Letters to the Editor

Critical-areas ruling

Writer wrong about ruling's impact

Mark Johnson has missed the point of the appellate court's ruling when he says that "every property owner who wants to remove a significant amount of forest vegetation from their property be required to demonstrate that their action does not" negatively affect the environment ["A critical ordinance: Ruling a wrong move; burden falls on owners," Northwest Voices, July 10].

The court clearly stated that the burden of proof lies with King County. If complex studies and administrative fees are applied, this will simply be a restructuring of the unfair taxation the court just tossed.

Of course this is the approach King County will take. Their pattern is to ignore court rulings.
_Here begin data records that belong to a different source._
(* ===== verification/Printf.v ===== *)
(** Formatted output: [printint] and [cprintf] of console.c, and [printint] and [printf] of
    printf.c.

    The functions give the characters in the order in which they are handed to [consputc] or
    [putc].  The variable arguments are the words behind the format on the stack; [str p] is the
    C string at the pointer [p].  [None] is a write past the end of [char buf[16]] or a read
    past the last argument. *)

From stdpp Require Import base tactics numbers option list sets strings.
From Stdlib Require Import ZArith Lia Ascii.
From S2P Require Import Prelude CString User.

(** C escapes in a format. *)
Fixpoint esc (s : string) : string :=
  match s with
  | String "\" (String "t" s) => String "009" (esc s)
  | String "\" (String "n" s) => String "010" (esc s)
  | String c s => String c (esc s)
  | "" => ""
  end.

Definition lower_digits : list Z := chars "0123456789abcdef".
Definition upper_digits : list Z := chars "0123456789ABCDEF".

(** [do buf[i++] = digits[x % base]; while((x /= base) != 0);] with [room] bytes of [buf]
    left; the digits in the order they are stored. *)
Fixpoint store_digits (digits : list Z) (room : nat) (x base : Z) : option (list Z) :=
  match room with
  | O => None
  | S room =>
      d ← digits !! Z.to_nat (x mod base);
      if x / base =? 0 then Some [d] else cons d <$> store_digits digits room (x / base) base
  end.

Definition printint_buf : nat := 16.

(** Both versions of [printint], which differ in the table of digits. *)
Definition print_int (digits : list Z) (xx base : Z) (sign : bool) : option (list Z) :=
  let neg := sign && (xx <? 0) in
  let x := u32 (if neg then - xx else xx) in
  buf ← store_digits digits printint_buf x base;
  if neg then (if (length buf <? printint_buf)%nat then Some (ch "-" :: reverse buf) else None)
  else Some (reverse buf).
Definition cons_printint (xx base : Z) (sign : bool) : option (list Z) := print_int lower_digits xx base sign.
Definition printint (xx base : Z) (sgn : bool) : option (list Z) := print_int upper_digits xx base sgn.

Section format.
Context (str : Z -> list Z).
Definition string_arg (p : Z) : list Z := if p =? 0 then chars "(null)" else str p.

(** The loop of [cprintf] over the format, a list of characters without its NUL. *)
Fixpoint cprintf_chars (fmt : list Z) (argp : list Z) {struct fmt} : option (list Z) :=
  match fmt with
  | [] => Some []
  | c :: fmt =>
      if negb (c =? ch "%") then cons c <$> cprintf_chars fmt argp else
      match fmt with
      | [] => Some []
      | c :: fmt =>
          if c =? ch "d" then
            match argp with
            | [] => None
            | a :: argp => out ← cons_printint (s32 a) 10 true; app out <$> cprintf_chars fmt argp
            end
          else if (c =? ch "x") || (c =? ch "p") then
            match argp with
            | [] => None
            | a :: argp => out ← cons_printint (s32 a) 16 false; app out <$> cprintf_chars fmt argp
            end
          else if c =? ch "s" then
            match argp with
            | [] => None
            | a :: argp => app (string_arg a) <$> cprintf_chars fmt argp
            end
          else if c =? ch "%" then cons (ch "%") <$> cprintf_chars fmt argp
          else app [ch "%"; c] <$> cprintf_chars fmt argp
      end
  end.

(** The loop of [printf]; [pct] says that [state] is ['%']. *)
Fixpoint printf_chars (pct : bool) (fmt : list Z) (ap : list Z) : option (list Z) :=
  match fmt with
  | [] => Some []
  | c :: fmt =>
      if negb pct then
        if c =? ch "%" then printf_chars true fmt ap else cons c <$> printf_chars false fmt ap
      else if c =? ch "d" then
        match ap with
        | [] => None
        | a :: ap => out ← printint (s32 a) 10 true; app out <$> printf_chars false fmt ap
        end
      else if (c =? ch "x") || (c =? ch "p") then
        match ap with
        | [] => None
        | a :: ap => out ← printint (s32 a) 16 false; app out <$> printf_chars false fmt ap
        end
      else if c =? ch "s" then
        match ap with
        | [] => None
        | a :: ap => app (string_arg a) <$> printf_chars false fmt ap
        end
      else if c =? ch "c" then
        match ap with
        | [] => None
        | a :: ap => cons (u8 a) <$> printf_chars false fmt ap
        end
      else if c =? ch "%" then cons c <$> printf_chars false fmt ap
      else app [ch "%"; c] <$> printf_chars false fmt ap
  end.
Definition printf (fmt : string) (ap : list Z) : option (list Z) := printf_chars false (chars fmt) ap.
Definition cprintf (fmt : string) (argp : list Z) : option (list Z) := cprintf_chars (chars fmt) argp.
End format.

(** * Numbers print as their digits *)

(** The value of digits stored lowest first. *)
Fixpoint digits_value (base : Z) (ds : list Z) : Z :=
  match ds with [] => 0 | d :: ds => d + base * digits_value base ds end.

(** The character of the digit [v]. *)
Definition digit_char (digits : list Z) (v : Z) : Z := digits !!! Z.to_nat v.

(** The loop stores the digits of [x], lowest first, without leading zeros, if there is room. *)
Lemma store_digits_spec digits base : 2 <= base <= Z.of_nat (length digits) ->
  forall room x, 0 <= x < base ^ Z.of_nat room -> (0 < room)%nat ->
  exists ds, store_digits digits room x base = Some (digit_char digits <$> ds) /\
    digits_value base ds = x /\ Forall (fun d => 0 <= d < base) ds /\ (0 < length ds <= room)%nat /\
    (last ds = Some 0 -> x = 0).
Proof.
  intros Hb. induction room as [|room IH]; intros x Hx Hr; [lia|]. cbn [store_digits].
  pose proof (Z.mod_pos_bound x base ltac:(lia)) as Hm. pose proof (Z.div_mod x base ltac:(lia)) as Hdm.
  rewrite (list_lookup_lookup_total_lt digits (Z.to_nat (x mod base))) by lia. cbn [mbind option_bind].
  destruct (Z.eqb_spec (x / base) 0) as [H0|H0].
  - exists [x mod base]. cbn. split_and!; [done|nia|by rewrite Forall_singleton|lia|lia|]. intros [= Hz]. nia.
  - assert (Hx' : 0 < x / base) by (pose proof (Z.div_pos x base); lia).
    destruct room as [|room]; [cbn in Hx; assert (x / base = 0) by (apply Z.div_small; lia); lia|].
    destruct (IH (x / base)) as (ds & -> & Hv & Hd & Hl & Hlast); [|lia|].
    { split; [lia|]. apply Z.div_lt_upper_bound; [lia|].
      rewrite (Nat2Z.inj_succ (S room)), Z.pow_succ_r in Hx by lia. lia. }
    exists (x mod base :: ds). cbn. split_and!; [done|nia|by constructor|lia|lia|].
    destruct ds as [|d ds]; [cbn in Hl; lia|]. intros Hz. apply Hlast in Hz. lia.
Qed.

Definition horner (base n : Z) (ds : list Z) : Z := foldl (fun n d => n * base + d) n ds.
Lemma horner_reverse base n ds :
  horner base n (reverse ds) = n * base ^ Z.of_nat (length ds) + digits_value base ds.
Proof.
  induction ds as [|d ds IH].
  - cbn. lia.
  - rewrite reverse_cons. unfold horner in *. rewrite foldl_app, IH. cbn [foldl digits_value length].
    rewrite Nat2Z.inj_succ, Z.pow_succ_r by lia. lia.
Qed.

(** Wrapping an intermediate result of Horner's rule does not change the wrapped value. *)
Lemma s32_congr a b : u32 a = u32 b -> s32 a = s32 b.
Proof. intros H. by rewrite <-(s32_u32 a), <-(s32_u32 b), H. Qed.
Lemma u32_mul_add a b c d : u32 a = u32 b -> u32 (a * c + d) = u32 (b * c + d).
Proof.
  unfold u32. intros H. by rewrite <-(Zplus_mod_idemp_l (a * c)), <-(Zmult_mod_idemp_l a), H,
    Zmult_mod_idemp_l, Zplus_mod_idemp_l.
Qed.
Lemma horner_congr base ds a b : u32 a = u32 b -> u32 (horner base a ds) = u32 (horner base b ds).
Proof.
  revert a b. induction ds as [|d ds IH]; intros a b H; [done|]. apply IH. by apply u32_mul_add.
Qed.

(** [atoi] and [atoo] read digits back, modulo the width of an [int]. *)
Lemma ato_digits_spec base ds r n : base <= 10 -> Forall (fun d => 0 <= d < base) ds ->
  u32 (ato_digits base (((fun d => 48 + d) <$> ds) ++ 0 :: r) n) = u32 (horner base n ds).
Proof.
  intros Hb Hds. revert n. induction Hds as [|d ds Hd Hds IH]; intros n; cbn [ato_digits fmap list_fmap app].
  - done.
  - destruct (Z.leb_spec 48 (48 + d)), (Z.ltb_spec (48 + d) (48 + base)); cbn [andb]; [|lia..].
    rewrite IH. apply (horner_congr base ds). rewrite u32_s32. f_equal. lia.
Qed.

(** The characters of the decimal digits, in both tables. *)
Lemma decimal_chars digits ds : take 10 digits = chars "0123456789" -> Forall (fun d => 0 <= d < 10) ds ->
  digit_char digits <$> ds = (fun d => 48 + d) <$> ds.
Proof.
  intros Ht Hds. apply list_fmap_ext. intros i d Hd.
  assert (Hr : 0 <= d < 10) by by apply (Forall_lookup_1 _ _ _ _ Hds Hd).
  unfold digit_char. apply list_lookup_total_correct.
  rewrite <-(lookup_take_lt digits 10), Ht by lia.
  assert (d ∈ seqZ 0 10) as Hin by (apply elem_of_seqZ; lia).
  vm_compute in Hin. repeat (apply elem_of_cons in Hin as [->|Hin]; [done|]). by apply elem_of_nil in Hin.
Qed.

Lemma store_digits_more digits base k room x ds :
  store_digits digits room x base = Some ds -> store_digits digits (room + k) x base = Some ds.
Proof.
  revert x ds. induction room as [|room IH]; intros x ds; cbn; [done|].
  destruct (digits !! Z.to_nat (x mod base)) as [d|]; cbn; [|done]. destruct (x / base =? 0); [done|].
  intros (ds' & H & ->)%fmap_Some. by rewrite (IH _ _ H).
Qed.

(** The digits of a number and, in front of them, its sign: what [printint] prints.  The number
    never needs more than 11 of the 16 bytes of [buf]. *)
Lemma print_int_spec digits xx base sign : base = 10 \/ base = 16 -> length digits = 16%nat ->
  exists ds, let neg := sign && (xx <? 0) in
    print_int digits xx base sign =
      Some ((if neg then [ch "-"] else []) ++ (digit_char digits <$> reverse ds)) /\
    digits_value base ds = u32 (if neg then - xx else xx) /\
    Forall (fun d => 0 <= d < base) ds /\ (0 < length ds <= 10)%nat.
Proof.
  intros Hbase Hlen. cbn zeta. unfold print_int.
  set (neg := sign && (xx <? 0)). pose proof (u32_range (if neg then - xx else xx)) as Hx.
  set (x := u32 _) in *.
  destruct (store_digits_spec digits base ltac:(lia) 10 x) as (ds & Hst & Hv & Hd & Hl & _); [|lia|].
  { destruct Hbase as [-> | ->]; lia. }
  exists ds. change printint_buf with (10 + 6)%nat. rewrite (store_digits_more _ _ 6 _ _ _ Hst).
  cbn [mbind option_bind]. rewrite length_fmap, (proj2 (Nat.ltb_lt (length ds) (10 + 6))) by lia.
  rewrite fmap_reverse. by destruct neg.
Qed.

(** Printing in decimal and reading back: any [int], [INT_MIN] included. *)
Lemma print_int_atoi digits xx r : length digits = 16%nat -> take 10 digits = chars "0123456789" ->
  - 2 ^ 31 <= xx < 2 ^ 31 ->
  exists out, print_int digits xx 10 true = Some out /\ (length out <= 11)%nat /\ atoi (out ++ 0 :: r) = xx.
Proof.
  intros Hlen Htake Hxx.
  destruct (print_int_spec digits xx 10 true) as (ds & Hp & Hv & Hd & Hl); [auto|done|]. cbn [andb] in *.
  eexists; split; [exact Hp|]. split.
  { rewrite length_app, length_fmap, length_reverse. destruct (xx <? 0); cbn; lia. }
  assert (Hd' : Forall (fun d => 0 <= d < 10) (reverse ds)) by by apply Forall_reverse.
  rewrite (decimal_chars digits (reverse ds)) by done.
  assert (Hval : u32 (ato_digits 10 (((fun d => 48 + d) <$> reverse ds) ++ 0 :: r) 0) = u32 (if xx <? 0 then - xx else xx)).
  { rewrite ato_digits_spec, horner_reverse, Hv, Z.mul_0_l, Z.add_0_l, u32_u32 by (done || lia). done. }
  transitivity (s32 xx); [|apply s32_small; lia]. unfold atoi, ato.
  destruct (Z.ltb_spec xx 0) as [Hneg|Hpos].
  - change (s32 (-1 * ato_digits 10 (((fun d => 48 + d) <$> reverse ds) ++ 0 :: r) 0) = s32 xx).
    apply s32_congr. apply (u32_mul_add _ _ (-1) 0) in Hval.
    replace (-1 * _) with (ato_digits 10 (((fun d => 48 + d) <$> reverse ds) ++ 0 :: r) 0 * -1 + 0) by lia.
    rewrite Hval. f_equal. lia.
  - destruct (reverse ds) as [|d ds'] eqn:Hrev.
    { apply (f_equal length) in Hrev. rewrite length_reverse in Hrev. cbn in Hrev. lia. }
    apply Forall_cons in Hd' as [Hd0 _]. cbn [app fmap list_fmap skip_spaces] in *.
    rewrite (proj2 (Z.eqb_neq (48 + d) 32)), (proj2 (Z.eqb_neq (48 + d) 45)), (proj2 (Z.eqb_neq (48 + d) 43)) by lia.
    cbn [orb]. apply s32_congr. by rewrite Z.mul_1_l, Hval.
Qed.

(** printing an [int] in decimal with the user library and reading the text back with [atoi]
    gives the same [int], for all 2^32 of them; the text has at most 11 characters, so the loop
    stays inside [char buf[16]]. *)
Theorem printint_atoi (xx : Z) (rest : list Z) : - 2 ^ 31 <= xx < 2 ^ 31 ->
  exists out, printint xx 10 true = Some out /\ (length out <= 11)%nat /\ atoi (out ++ 0 :: rest) = xx.
Proof. by apply print_int_atoi. Qed.

Lemma printint_atoi_witness : exists out, printint (- 2 ^ 31) 10 true = Some out /\
  (length out <= 11)%nat /\ atoi (out ++ 0 :: []) = - 2 ^ 31.
Proof. apply printint_atoi. lia. Defined.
What's the worst that will happen? They will end up in court again ... and they can ignore that ruling ... and on and on.

— Sam Teasley, Black Diamond

Times editorial overstates deforestation

I would agree wholeheartedly with The Times' editorial "The land clash: can we preserve the green?" [July 11] were it based on good data. From 1995 to 2005, the percent of forested lands in King County held steady. "Excessive" forest destruction was not a problem and what was lost was balanced out by those of us who were letting forests grow.

The Times is perpetuating the myth that rural landowners are not good stewards of the land and should justifiably lose their rights to it. The facts do not support such drastic measures or opinions.

— Arie van der Hoeven, Redmond

Shades of Foley

King County Executive Ron "Tax to the Max" Sims, in his infinite wisdom, has decided that the King County critical-areas ordinance that steals land from property and homeowners warrants expenditures of millions to litigate the case up through the Washington State Supreme Court and probably the federal courts to overturn what a lower Washington court has deemed as unconstitutional ["County to appeal rural-area land-clearing ruling," Local News, July 11].

When Tom Foley, former speaker of the U.S. House of Representatives, sued the people in defiance of their will about congressional term limitations, the voters threw him out of office. One can only hope for a similar result. So go Sims! It would be the best expenditure of county funds you ever initiated.